[[ Given information open ]]

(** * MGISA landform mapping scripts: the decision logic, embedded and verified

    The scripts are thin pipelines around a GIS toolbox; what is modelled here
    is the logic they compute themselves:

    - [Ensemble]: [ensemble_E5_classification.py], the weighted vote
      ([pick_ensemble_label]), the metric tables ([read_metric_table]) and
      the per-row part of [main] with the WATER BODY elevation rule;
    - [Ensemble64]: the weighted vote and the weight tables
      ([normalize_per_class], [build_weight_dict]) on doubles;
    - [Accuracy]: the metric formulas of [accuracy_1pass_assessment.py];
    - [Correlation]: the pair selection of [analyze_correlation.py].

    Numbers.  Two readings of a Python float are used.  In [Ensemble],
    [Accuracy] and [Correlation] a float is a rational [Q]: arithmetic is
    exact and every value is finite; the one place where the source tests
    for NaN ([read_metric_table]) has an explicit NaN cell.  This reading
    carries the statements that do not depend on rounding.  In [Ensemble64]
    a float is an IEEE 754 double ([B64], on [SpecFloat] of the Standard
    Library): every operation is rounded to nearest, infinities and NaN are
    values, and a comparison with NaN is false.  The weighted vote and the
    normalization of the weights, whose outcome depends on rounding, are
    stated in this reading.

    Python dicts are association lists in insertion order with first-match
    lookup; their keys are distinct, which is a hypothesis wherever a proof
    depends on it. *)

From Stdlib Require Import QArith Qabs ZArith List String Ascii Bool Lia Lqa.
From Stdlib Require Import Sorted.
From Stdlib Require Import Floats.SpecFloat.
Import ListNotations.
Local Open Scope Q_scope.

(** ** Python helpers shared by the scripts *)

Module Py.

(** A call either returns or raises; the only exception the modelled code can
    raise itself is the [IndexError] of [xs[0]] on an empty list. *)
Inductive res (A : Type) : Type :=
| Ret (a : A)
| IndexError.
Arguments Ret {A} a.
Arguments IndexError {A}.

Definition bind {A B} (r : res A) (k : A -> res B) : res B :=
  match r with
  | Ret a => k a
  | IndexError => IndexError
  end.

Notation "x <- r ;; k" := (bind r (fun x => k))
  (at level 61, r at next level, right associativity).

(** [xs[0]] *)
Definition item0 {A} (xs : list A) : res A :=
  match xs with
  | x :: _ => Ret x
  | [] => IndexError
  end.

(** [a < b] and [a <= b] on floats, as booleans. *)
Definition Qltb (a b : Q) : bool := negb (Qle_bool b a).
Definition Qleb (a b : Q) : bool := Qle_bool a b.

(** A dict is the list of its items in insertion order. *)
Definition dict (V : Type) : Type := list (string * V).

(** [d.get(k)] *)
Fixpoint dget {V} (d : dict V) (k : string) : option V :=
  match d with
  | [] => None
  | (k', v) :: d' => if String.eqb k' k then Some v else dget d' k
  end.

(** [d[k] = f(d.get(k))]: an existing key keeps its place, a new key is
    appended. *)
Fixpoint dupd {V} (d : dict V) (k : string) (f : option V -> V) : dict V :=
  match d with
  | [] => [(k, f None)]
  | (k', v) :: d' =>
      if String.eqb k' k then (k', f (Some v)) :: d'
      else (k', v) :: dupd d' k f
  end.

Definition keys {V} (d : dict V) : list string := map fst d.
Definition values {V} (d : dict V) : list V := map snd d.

[[ Given information closed ]]

What you will do
Output the line containing "[(k, f None)]" and all lines after it to the end of the records, exactly as given.

Exercise solution
  | [] => [(k, f None)]
  | (k', v) :: d' =>
      if String.eqb k' k then (k', f (Some v)) :: d'
      else (k', v) :: dupd d' k f
  end.

Definition keys {V} (d : dict V) : list string := map fst d.
Definition values {V} (d : dict V) : list V := map snd d.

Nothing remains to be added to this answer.